## [About this task]
Please write out the listing beneath this sentence exactly, from its first line to the line with "else if code =? 0x38", and stop there.

◇ ◇ ◇ ◇ ◇

(** The table of shift keys. *)
Definition set_shift_key (code : Z) (down : bool) (k : kbd) : kbd :=
  if code =? 0x2a then mk_kbd down (right_shift k) (left_alt k) (right_alt k) (left_ctrl k) (right_ctrl k) (caps_lock k) (key_cnt k)
  else if code =? 0x36 then mk_kbd (left_shift k) down (left_alt k) (right_alt k) (left_ctrl k) (right_ctrl k) (caps_lock k) (key_cnt k)
  else if code =? 0x38 then mk_kbd (left_shift k) (right_shift k) down (right_alt k) (left_ctrl k) (right_ctrl k) (caps_lock k) (key_cnt k)
  else if code =? 0xe038 then mk_kbd (left_shift k) (right_shift k) (left_alt k) down (left_ctrl k) (right_ctrl k) (caps_lock k) (key_cnt k)
  else if code =? 0x1d then mk_kbd (left_shift k) (right_shift k) (left_alt k) (right_alt k) down (right_ctrl k) (caps_lock k) (key_cnt k)
  else if code =? 0xe01d then mk_kbd (left_shift k) (right_shift k) (left_alt k) (right_alt k) (left_ctrl k) down (caps_lock k) (key_cnt k)
  else k.
Definition set_caps_lock (b : bool) (k : kbd) : kbd :=
  mk_kbd (left_shift k) (right_shift k) (left_alt k) (right_alt k) (left_ctrl k) (right_ctrl k) b (key_cnt k).
Definition count_key (k : kbd) : kbd :=
  mk_kbd (left_shift k) (right_shift k) (left_alt k) (right_alt k) (left_ctrl k) (right_ctrl k) (caps_lock k) (int64 (key_cnt k + 1)).

Definition key_char (shift : bool) (code : Z) : option Z :=
  match map_key invariant_keymap code with
  | Some c => Some c
  | None => if shift then map_key shifted_keymap code else map_key unshifted_keymap code
  end.

(** The character that is stored. *)
Definition modified_char (shift ctrl alt caps : bool) (c : Z) : Z :=
  let c := if ctrl && (0x40 <=? c) && (c <? 0x60) then wrap8 (c - 0x40) else if Bool.eqb shift caps then tolower c else c in
  if alt then wrap8 (c + 0x80) else c.

(** Whether the machine is rebooted, which ends everything. *)
Definition keyboard_interrupt : M dev bool :=
  k ← gets keys;
  let shift := left_shift k || right_shift k in
  let alt := left_alt k || right_alt k in
  let ctrl := left_ctrl k || right_ctrl k in
  code ← inb_data;
  code ← (if code =? 0xe0 then b ← inb_data; mret (Z.lor (Z.shiftl code 8) b) else mret code);
  let release := negb (Z.land code 0x80 =? 0) in
  let code := Z.land code (wrap32 (Z.lnot 0x80)) in
  if code =? 0x3a then
    when (negb release) (modify (set_keys (set_caps_lock (negb (caps_lock k)) k))) ;; mret false
  else
    match key_char shift code with
    | Some c =>
        if release then mret false
        else if (c =? 127) && ctrl && alt then mret true
        else
          full ← gets input_full;
          if (full : bool) then mret false
          else modify (set_keys (count_key k)) ;; input_putc (modified_char shift ctrl alt (caps_lock k) c) ;; mret false
    | None => modify (set_keys (set_shift_key code (negb release) k)) ;; mret false
    end.

(** ** What is sent and received *)

Definition sent (d : dev) : list Z := flat_map (λ x, if decide (x.1 = THR) then [x.2] else []) (outs d).
Definition last_ier (d : dev) : option Z := last (flat_map (λ x, if decide (x.1 = IER) then [x.2] else []) (outs d)).
(** The interrupts that the queues ask for. *)
Definition ier_value (d : dev) : Z :=
  Z.lor (if negb (txq_empty d) then IER_XMIT else 0) (if negb (input_full d) then IER_RECV else 0).
(** The bytes that are still to be sent. *)
Definition pending (d : dev) : list Z := if decide (mode d = QUEUE) then contents (que (txq d)) else [].

Definition queue_ok (s : qsys) : Prop := data_ok (que s) ∧ qok s.

Record dev_ok (d : dev) : Prop := {
  ok_input : queue_ok (input d);
  ok_buf : len (buf (que (txq d))) = 64;
  ok_uninit : mode d = UNINIT → pcs (txq d) = ∅;
  ok_poll : mode d = POLL → status (txq d) 1 NULL NULL NULL ∅ ∧ data_ok (que (txq d)) ∧ contents (que (txq d)) = [];
  ok_queue : mode d = QUEUE → queue_ok (txq d)
}.

Lemma queue_dev_ok d : queue_ok (input d) → queue_ok (txq d) → mode d = QUEUE → dev_ok d.
Proof. intros Hi Hq Em. split; [done|apply Hq|congruence|congruence|done]. Qed.

(** Interrupts of the serial port are enabled for what there is to do. *)
Definition ier_ok (d : dev) : Prop := mode d = QUEUE → last_ier d = Some (ier_value d).

Lemma intq_intr_ok o s : queue_ok s → blocked o (que s) = false →
  ∃ r s', intq_intr o s = Ok (r, s') ∧ queue_ok s' ∧ effect o r (contents (que s)) (contents (que s')).
Proof.
  intros [Hd Hq] Hb. destruct (finish_ok o s Hd Hq Hb) as (r & s' & E & Hq'). destruct (finish_effect o s r s' Hd Hb E) as [Hd' He].
  exists r, s'. split; [|done]. unfold intq_intr, mbind, M_bind, gets. rewrite Hb. cbn [negb ASSERT]. done.
Qed.

Lemma wp_tx_get (Q : Z → dev → Prop) d : queue_ok (txq d) → txq_empty d = false →
  (∀ b q, queue_ok q → contents (que (txq d)) = b :: contents (que q) → Q b (set_txq q d)) → wp (on_txq (intq_intr Getc)) Q d.
Proof.
  intros Hq He HQ. destruct (intq_intr_ok Getc (txq d) Hq He) as (b & q & E & Hq' & Hc). unfold wp, on_txq. rewrite E. by apply HQ.
Qed.
Lemma make_gate_ok {S} function dpl type (s : S) : 0 < function < 2 ^ 32 → 0 ≤ dpl < 4 → 0 ≤ type < 16 → ∃ g,
  make_gate function dpl type s = Ok (g, s) ∧ gate_ok g function dpl type.
Proof.
  intros Hf Hd Ht. rewrite gate_value by done. eexists. split; [done|]. change SEL_KCSEG with 8.
  split; unfold gate_offset, gate_selector, desc_dpl, desc_type, desc_class, desc_present, field; change SEL_KCSEG with 8; div_lia.
Qed.

(** ** The table of interrupts *)

Section table.
Context {handler : Type} (intr_stubs : Z → Z).
Hypothesis stubs_ok : ∀ i, 0 ≤ i < 256 → 0 < intr_stubs i < 2 ^ 32.

(** What is registered for a vector: privilege level, interrupt level, handler. *)
Abbreviation entry := (Z * intr_level * handler)%type.
Definition entry_dpl (e : option entry) : Z := match e with Some (d, _, _) => d | None => 0 end.
Definition entry_type (e : option entry) : Z := match e with Some (_, INTR_ON, _) => 15 | _ => 14 end.

(** The tables stand for the map [t]. *)
Record table_ok (s : intr) (t : gmap Z entry) : Prop := {
  to_gates : length (idt s) = 256%nat;
  to_handlers : length (intr_handlers s) = 256%nat;
  to_gate v g : 0 ≤ v < 256 → idt s !! Z.to_nat v = Some g → gate_ok g (intr_stubs v) (entry_dpl (t !! v)) (entry_type (t !! v));
  to_handler v : 0 ≤ v < 256 → intr_handlers s !! Z.to_nat v = Some (snd <$> t !! v)
}.

(** A call of one of the two functions that register a handler. *)
Inductive registration := Ext (vec_no : Z) (h : handler) (name : list Z) | Int (vec_no dpl : Z) (level : intr_level) (h : handler) (name : list Z).
Definition reg_vec (r : registration) : Z := match r with Ext v _ _ => v | Int v _ _ _ _ => v end.
Definition reg_entry (r : registration) : entry := match r with Ext _ h _ => (0, INTR_OFF, h) | Int _ d l h _ => (d, l, h) end.
Definition reg_legal (r : registration) : Prop :=
  match r with Ext v _ _ => 0x20 ≤ v ≤ 0x2f | Int v d _ _ _ => 0 ≤ v < 256 ∧ ¬ 0x20 ≤ v ≤ 0x2f ∧ 0 ≤ d < 4 end.
Definition register (r : registration) : M intr unit :=
  match r with Ext v h n => intr_register_ext intr_stubs v h n | Int v d l h n => intr_register_int intr_stubs v d l h n end.
(* ===== verification/Paging.v ===== *)
(** * The kernel's page tables ([paging_init] of [threads/init.c])

    The base page directory, which maps all of physical memory at PHYS_BASE and
    the kernel's code read-only.  It is built with the page allocator on the
    memory of [Palloc]; the bounds of the kernel's code, which the linker
    knows, are parameters. *)
From S2P Require Import Prelude Bitmap Vaddr Palloc Pagedir.

Definition set_init_page_dir (pd : Z) (s : kernel) : kernel :=
  mk_kernel (mem s) (kernel_pool s) (user_pool s) (init_ram_pages s) pd (cr3 s) (pagedir s) (segbreak s).

Section paging.
Context (text_start text_end : Z).

Definition in_kernel_text (vaddr : Z) : bool := (text_start <=? vaddr) && (vaddr <? text_end).

(** One round of the loop; [pt] is the page table of the round before. *)
Definition map_page (pd page pt : Z) : M kernel Z :=
  vaddr ← ptov (wrap32 (page * PGSIZE));
  let pde := wrap32 (pd + 4 * pd_no vaddr) in
  w ← load pde;
  pt ← (if w =? 0 then
          pt ← palloc_get_page (Z.lor PAL_ASSERT PAL_ZERO);
          e ← pde_create pt; store pde e ;; mret pt
        else mret pt);
  e ← pte_create_kernel vaddr (negb (in_kernel_text vaddr));
  store (wrap32 (pt + 4 * pt_no vaddr)) e ;;
  mret pt.

Fixpoint map_pages (n : nat) (pd page pt : Z) : M kernel unit :=
  match n with
  | O => mret tt
  | S n => pt ← map_page pd page pt; map_pages n pd (page + 1) pt
  end.

Definition paging_init : M kernel unit :=
  pd ← palloc_get_page (Z.lor PAL_ASSERT PAL_ZERO);
  modify (set_init_page_dir pd) ;;
  ram ← gets init_ram_pages;
  map_pages (Z.to_nat ram) pd 0 NULL ;;
  p ← vtop pd;
  modify (set_cr3 p).

(** ** The page tables after some rounds *)

(** The entry of a physical page: present, and writable outside of the code. *)
Definition frame_entry (page : Z) : Z := 4096 * page + if decide (text_start ≤ PHYS_BASE + 4096 * page < text_end) then 1 else 3.

(** At least [n] pages of the kernel pool are free. *)
Definition free_pages (s : kernel) (n : nat) : Prop :=
  ∃ F : gset Z, (n ≤ size F)%nat ∧ ∀ i, i ∈ F → 0 ≤ i < bit_cnt (used_map (kernel_pool s)) ∧ bit (used_map (kernel_pool s)) i = false.

(** [k] pages have been entered in the tables [T]. *)
Record mapped (ram : Z) (pd k : Z) (T : list Z) (s : kernel) : Prop := {
  mp_kernel : kernel_ok s;
  mp_ram : init_ram_pages s = ram;
  mp_init : init_page_dir s = pd;
  mp_pd : used_page s pd;
  mp_tables : Forall (used_page s) T ∧ NoDup (pd :: T);
  mp_pde j : 0 ≤ j < 1024 → pde_at s pd j = if decide (768 ≤ j) then match T !! Z.to_nat (j - 768) with Some t => t - PHYS_BASE + 7 | None => 0 end else 0;
  mp_pte j t m : T !! j = Some t → 0 ≤ m < 1024 → word s (t + 4 * m) = if decide (1024 * Z.of_nat j + m < k) then frame_entry (1024 * Z.of_nat j + m) else 0;
  mp_free : free_pages s (Z.to_nat ((ram + 1023) / 1024) - length T)
}.

Lemma page_address ram k : 0 ≤ k < ram → ram < 2 ^ 18 → wrap32 (k * PGSIZE) = 4096 * k ∧ pd_no (PHYS_BASE + 4096 * k) = 768 + k / 1024 ∧ pt_no (PHYS_BASE + 4096 * k) = k mod 1024 ∧ 0 ≤ k / 1024 < 256.
Proof.
  intros Hk Hr. rewrite wrap32_small by (rewrite PGSIZE_eq; lia). rewrite PGSIZE_eq, pd_no_div, pt_no_div, PHYS_BASE_eq.
  split; [lia|]. split; [div_lia|]. split; [|div_lia]. replace (3221225472 + 4096 * k) with ((786432 + k) * 4096) by lia. rewrite Z.div_mul by lia. div_lia.
Qed.

Lemma wp_ptov_frame k ram (Q : Z → kernel → Prop) s : 0 ≤ k < ram → ram < 2 ^ 18 → Q (PHYS_BASE + 4096 * k) s → wp (ptov (4096 * k)) Q s.
Proof. intros Hk Hr HQ. apply wp_ptov; [lia|]. by rewrite Z.add_comm. Qed.

(** A free page is handed out. *)
Lemma palloc_free_page_ok s n (Q : Z → kernel → Prop) : kernel_ok s → free_pages s (S n) →
  (∀ i s', first_group (used_map (kernel_pool s)) 0 1 false i → allocated false true i 1 s s' → free_pages s' n → Q (pool_page (kernel_pool s) i) s') →
  wp (palloc_get_page (Z.lor PAL_ASSERT PAL_ZERO)) Q s.
Proof.
  intros Hs (F & Hn & HF) HQ. unfold palloc_get_page. apply wp_palloc_get_multiple; [done|lia|]. change (flag (Z.lor PAL_ASSERT PAL_ZERO) PAL_USER) with false.
  change (flag (Z.lor PAL_ASSERT PAL_ZERO) PAL_ZERO) with true. cbn [get_pool]. split.
  - intros Hno. exfalso. destruct (decide (F = ∅)) as [->|Hne]; [rewrite size_empty in Hn; lia|]. apply set_choose_L in Hne as (i & Hi). destruct (HF i Hi) as [Hr Hb].
    apply (Hno i); [lia|lia|]. intros j Hj. by replace j with i by lia.
  - intros i s' Hg Hal. apply HQ; [done|done|]. exists (F ∖ {[i]}). split.
    + assert (size F ≤ size (F ∖ {[i]} ∪ {[i]}))%nat by (apply subseteq_size; intros x Hx; destruct (decide (x = i)); set_solver).
      pose proof (size_union_alt (F ∖ {[i]}) ({[i]} : gset Z)) as E. assert (size ({[i]} ∖ (F ∖ {[i]}) : gset Z) ≤ size ({[i]} : gset Z))%nat by (apply subseteq_size; set_solver). rewrite size_singleton in *. lia.
    + intros j Hj. apply elem_of_difference in Hj as [Hj Hji]. destruct (HF j Hj) as [Hr Hb]. destruct Hal as (b & _ & [Hsz _] & Hbit & ->). cbn [kernel_pool set_mem set_pool used_map get_pool] in *.
      rewrite Hsz. split; [done|]. rewrite Hbit by lia. rewrite decide_False; [done|]. set_solver by lia.
Qed.

(** A page is entered in its table. *)
Lemma mapped_entry ram pd k T s t : mapped ram pd k T s → T !! Z.to_nat (k / 1024) = Some t → 0 ≤ k →
  mapped ram pd (k + 1) T (set_word (t + 4 * (k mod 1024)) (frame_entry k) s).
Proof.
  intros [Hs Hr Hin Hpd [Hu Hnd] Hpde Hpte Hf] Ht Hk. assert (Hm : 0 ≤ k mod 1024 < 1024) by (apply Z.mod_pos_bound; lia).
  assert (Hut : used_page s t) by (rewrite Forall_forall in Hu; apply Hu; by eapply list_elem_of_lookup_2). pose proof (used_page_ram s t Hs Hut) as Hram.
  pose proof (vm_frame_set_word s t (k mod 1024) (frame_entry k) Hs Hut Hm) as Hfr. assert (Hal : ∀ p, used_page s p → aligned p) by (intros p Hp; by apply (used_page_nonnull s)).
  assert (Hne : t ≠ pd). { apply NoDup_cons in Hnd as [Hn _]. intros ->. apply Hn. by eapply list_elem_of_lookup_2. }
  split.
  - by apply kernel_ok_set_word.
  - done.
  - done.
  - by eapply used_page_frame.
  - split; [|done]. eapply Forall_impl; [exact Hu|]. intros p Hp. by eapply used_page_frame.
  - intros j Hj. unfold pde_at in *. rewrite word_set_word by (done || by apply Hal). rewrite decide_False by naive_solver. by apply Hpde.
  - intros j t' m Ht' Hm'. assert (Hut' : used_page s t') by (rewrite Forall_forall in Hu; apply Hu; by eapply list_elem_of_lookup_2).
    rewrite word_set_word by (done || by apply Hal). rewrite (Hpte j t' m Ht' Hm'). destruct (decide (t = t' ∧ k mod 1024 = m)) as [[<- <-]|Hno].
    + assert (j = Z.to_nat (k / 1024)) as -> by (apply NoDup_cons in Hnd as [_ Hnd]; by eapply (NoDup_lookup T)).
      replace (1024 * Z.of_nat (Z.to_nat (k / 1024)) + k mod 1024) with k by div_lia. by rewrite decide_True by lia.
    + assert (1024 * Z.of_nat j + m ≠ k). { intros E. apply Hno. assert (j = Z.to_nat (k / 1024)) as -> by div_lia. split; [congruence|]. div_lia. }
      repeat case_decide; done || lia.
  - exact Hf.
Qed.

(** A page table is allocated and entered in the directory. *)
Lemma mapped_table ram pd k T s s1 i n : mapped ram pd k T s → first_group (used_map (kernel_pool s)) 0 1 false i → allocated false true i 1 s s1 →
  Z.of_nat (length T) = k / 1024 → k mod 1024 = 0 → 0 ≤ k < ram → n = (Z.to_nat ((ram + 1023) / 1024) - length T - 1)%nat → free_pages s1 n →
  let t := pool_page (kernel_pool s) i in
  mapped ram pd k (T ++ [t]) (set_word (pd + 4 * (768 + k / 1024)) (t - PHYS_BASE + 7) s1).
Proof.
  intros [Hs Hr Hin Hpd [Hu Hnd] Hpde Hpte Hf] Hg Hal Hlen Hk0 Hk Hn Hfree t. pose proof (kok_ram _ Hs) as Hram. rewrite Hr in Hram.
  assert (Hidx : 0 ≤ i < bit_cnt (used_map (kernel_pool s))) by (by eapply new_page_index). assert (Hfr1 : vm_frame s s1) by (by eapply vm_frame_allocated).
  assert (Hs1 : kernel_ok s1) by (by eapply allocated_ok). assert (Ht1 : used_page s1 t) by (by eapply new_page_used).
  assert (Hfresh : ∀ p, used_page s p → p ≠ t) by (intros p Hp; by eapply new_page_fresh).
  assert (Hword : ∀ p m, aligned p → 0 ≤ m < 1024 → word s1 (p + 4 * m) = if decide (p = t) then 0 else word s (p + 4 * m)) by (intros; by eapply new_page_word).
  assert (Hpd1 : used_page s1 pd) by (by eapply used_page_frame). assert (Hslot : 0 ≤ 768 + k / 1024 < 1024) by div_lia.
  pose proof (used_page_ram s1 pd Hs1 Hpd1) as Hpdr. set (w := t - PHYS_BASE + 7). pose proof (vm_frame_set_word s1 pd (768 + k / 1024) w Hs1 Hpd1 Hslot) as Hfr2.
  assert (Hal1 : ∀ p, used_page s1 p → aligned p) by (intros p Hp; by apply (used_page_nonnull s1)). pose proof (Hfresh pd Hpd) as Hpt.
  assert (Hold : ∀ p, p ∈ T → used_page s p) by (by apply Forall_forall). split.
  - by apply kernel_ok_set_word.
  - destruct (vmf_consts _ _ Hfr1) as (E & _). cbn. congruence.
  - destruct (vmf_consts _ _ Hfr1) as (_ & E & _). cbn. congruence.
  - by eapply used_page_frame.
  - split.
    + apply Forall_app. split; [|apply Forall_singleton; by eapply used_page_frame]. eapply Forall_impl; [exact Hu|]. intros p Hp. eapply used_page_frame; [exact Hfr2|]. by eapply used_page_frame.
    + change (NoDup ((pd :: T) ++ [t])). apply NoDup_app. split; [done|]. split; [|apply NoDup_singleton]. intros p Hp ->%list_elem_of_singleton.
      apply elem_of_cons in Hp as [E|Hp]; [by symmetry in E|]. by apply (Hfresh t); [apply Hold|].
  - intros j Hj. unfold pde_at in *. rewrite word_set_word by (done || by apply Hal1). destruct (decide (pd = pd ∧ 768 + k / 1024 = j)) as [[_ <-]|Hno].
    + rewrite decide_True by lia. rewrite list_lookup_middle by lia. done.
    + rewrite Hword by (done || by apply Hal1). rewrite decide_False by done. rewrite Hpde by done. case_decide; [|done].
      destruct (decide (Z.to_nat (j - 768) < length T)%nat); [by rewrite lookup_app_l|]. rewrite lookup_ge_None_2 by lia. rewrite lookup_ge_None_2; [done|]. rewrite length_app. cbn. naive_solver lia.
  - intros j t' m Ht' Hm. assert (Hut' : used_page s1 t'). { apply list_elem_of_lookup_2, elem_of_app in Ht' as [Ht' | ->%list_elem_of_singleton]; [|done]. eapply used_page_frame; [done|]. by apply Hold. }
    assert (Htp : pd ≠ t'). { apply list_elem_of_lookup_2, elem_of_app in Ht' as [Ht' | ->%list_elem_of_singleton]; [|done]. apply NoDup_cons in Hnd as [Hni _]. by intros ->. }
    rewrite word_set_word by (done || by apply Hal1). rewrite decide_False by naive_solver. rewrite Hword by (done || by apply Hal1). destruct (decide (t' = t)) as [->|Hne].
    + rewrite decide_False; [done|]. assert (j = length T) as ->; [|rewrite Hlen; div_lia]. destruct (decide (j < length T)%nat).
      * rewrite lookup_app_l in Ht' by done. exfalso. by apply (Hfresh t); [apply Hold; by eapply list_elem_of_lookup_2|].
      * apply lookup_lt_Some in Ht'. rewrite length_app in Ht'. cbn in Ht'. lia.
    + destruct (decide (j < length T)%nat); [rewrite lookup_app_l in Ht' by done; by apply Hpte|]. rewrite lookup_app_r in Ht' by lia. destruct (j - length T)%nat; [by injection Ht' as <-|done].
  - rewrite length_app. cbn [length]. replace (_ - (length T + 1))%nat with n by lia. exact Hfree.
Qed.
Lemma ide_write_ok c m d sec data old (Q : unit → channel hw → Prop) : ready c m → dev_no d = 0 ∨ dev_no d = 1 → 0 ≤ sec < 2 ^ 28 → m !! (dev_no d, sec) = Some old → len data = 512 →
  (∀ c', ready c' (<[(dev_no d, sec) := data]> m) → Q tt c') → wp (ide_write d sec data) Q c.
Proof.
  intros [Hb Hu Hw Hi Hp Hm] Hd Hs Hold Hl HQ. unfold ide_write, lock_acquire. wp_step. wp_step. wp_step. wp_step. wp_step; [by rewrite Hu|]. wp_step. wp_step.
  apply select_sector_ok; [done|done|done|done|]. cbn [set_locked hardware]. intros h1 A1 I1 P1 S1. unfold issue_pio_command. wp_step. wp_step. wp_step. unfold outb. wp_step.
  cbn [set_hw set_expecting set_locked reg_base hardware]. rewrite Hb. change (wrap8 CMD_WRITE_SECTOR_RETRY) with CMD_WRITE_SECTOR_RETRY.
  assert (N1 : pending (state h1) = false) by congruence. assert (G1 : sectors (state h1) !! (dev_no d, sec) = Some old) by congruence.
  pose proof (ata_write h1 (dev_no d) sec old I1 N1 A1 G1) as [E2 N2]. set (h2 := port_out (base + reg_command) CMD_WRITE_SECTOR_RETRY h1) in *.
  wp_step. apply (wait_while_busy_ok _ (DataOut (dev_no d) sec)); [done|cbn; by rewrite E2|done|done|]. cbn [set_hw set_expecting set_locked hardware]. intros h3 E3. cbn [negb].
  assert (P3 : ph (state h3) = DataOut (dev_no d) sec) by (by rewrite E3). wp_step. unfold output_sector. wp_step. cbn [set_hw set_expecting set_locked reg_base hardware]. rewrite Hb.
  pose proof (ata_data_out h3 _ _ data P3 Hl) as E4. set (h4 := words_out (base + reg_data) data h3) in *.
  wp_step. apply (completion_down_ok _ Idle); [done|done|done|cbn; by rewrite E4|done|cbn; by rewrite E4|]. cbn [set_hw set_expecting set_locked hardware]. intros h5 E5.
  unfold lock_release. wp_step. wp_step. wp_step. wp_step; [done|]. wp_step. apply HQ. split; cbn [set_hw set_locked set_expecting reg_base locked completion_wait hardware]; [done|done|done|by rewrite E5..|].
  rewrite E5. cbn. rewrite E4. cbn. rewrite E3. cbn. rewrite E2. cbn. by rewrite S1, Hm.
Qed.
End proofs.

(** ** Requests *)

Inductive request := Read (d : ata_disk) (sec_no : Z) | Write (d : ata_disk) (sec_no : Z) (buffer : list Z).

Fixpoint serve {hw} `{!Ata hw} (reqs : list request) : M (channel hw) (list (list Z)) :=
  match reqs with
  | [] => mret []
  | Read d sec :: reqs => x ← ide_read d sec; out ← serve reqs; mret (x :: out)
  | Write d sec buffer :: reqs => ide_write d sec buffer ;; serve reqs
  end.

(** The requests on the sectors of two disks: what is read, and the sectors
    afterwards. *)
Fixpoint specified (reqs : list request) (m : gmap (Z * Z) (list Z)) : list (list Z) * gmap (Z * Z) (list Z) :=
  match reqs with
  | [] => ([], m)
  | Read d sec :: reqs => let r := specified reqs m in (default [] (m !! (dev_no d, sec)) :: r.1, r.2)
  | Write d sec buffer :: reqs => specified reqs (<[(dev_no d, sec) := buffer]> m)
  end.

(** A request for a sector that is there. *)
Definition valid_request (m : gmap (Z * Z) (list Z)) (r : request) : Prop :=
  match r with
  | Read d sec => (dev_no d = 0 ∨ dev_no d = 1) ∧ 0 ≤ sec < 2 ^ 28 ∧ is_Some (m !! (dev_no d, sec))
  | Write d sec buffer => (dev_no d = 0 ∨ dev_no d = 1) ∧ 0 ≤ sec < 2 ^ 28 ∧ is_Some (m !! (dev_no d, sec)) ∧ len buffer = 512
  end.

◇ ◇ ◇ ◇ ◇

## [Result]
(** The table of shift keys. *)
Definition set_shift_key (code : Z) (down : bool) (k : kbd) : kbd :=
  if code =? 0x2a then mk_kbd down (right_shift k) (left_alt k) (right_alt k) (left_ctrl k) (right_ctrl k) (caps_lock k) (key_cnt k)
  else if code =? 0x36 then mk_kbd (left_shift k) down (left_alt k) (right_alt k) (left_ctrl k) (right_ctrl k) (caps_lock k) (key_cnt k)
  else if code =? 0x38 then mk_kbd (left_shift k) (right_shift k) down (right_alt k) (left_ctrl k) (right_ctrl k) (caps_lock k) (key_cnt k)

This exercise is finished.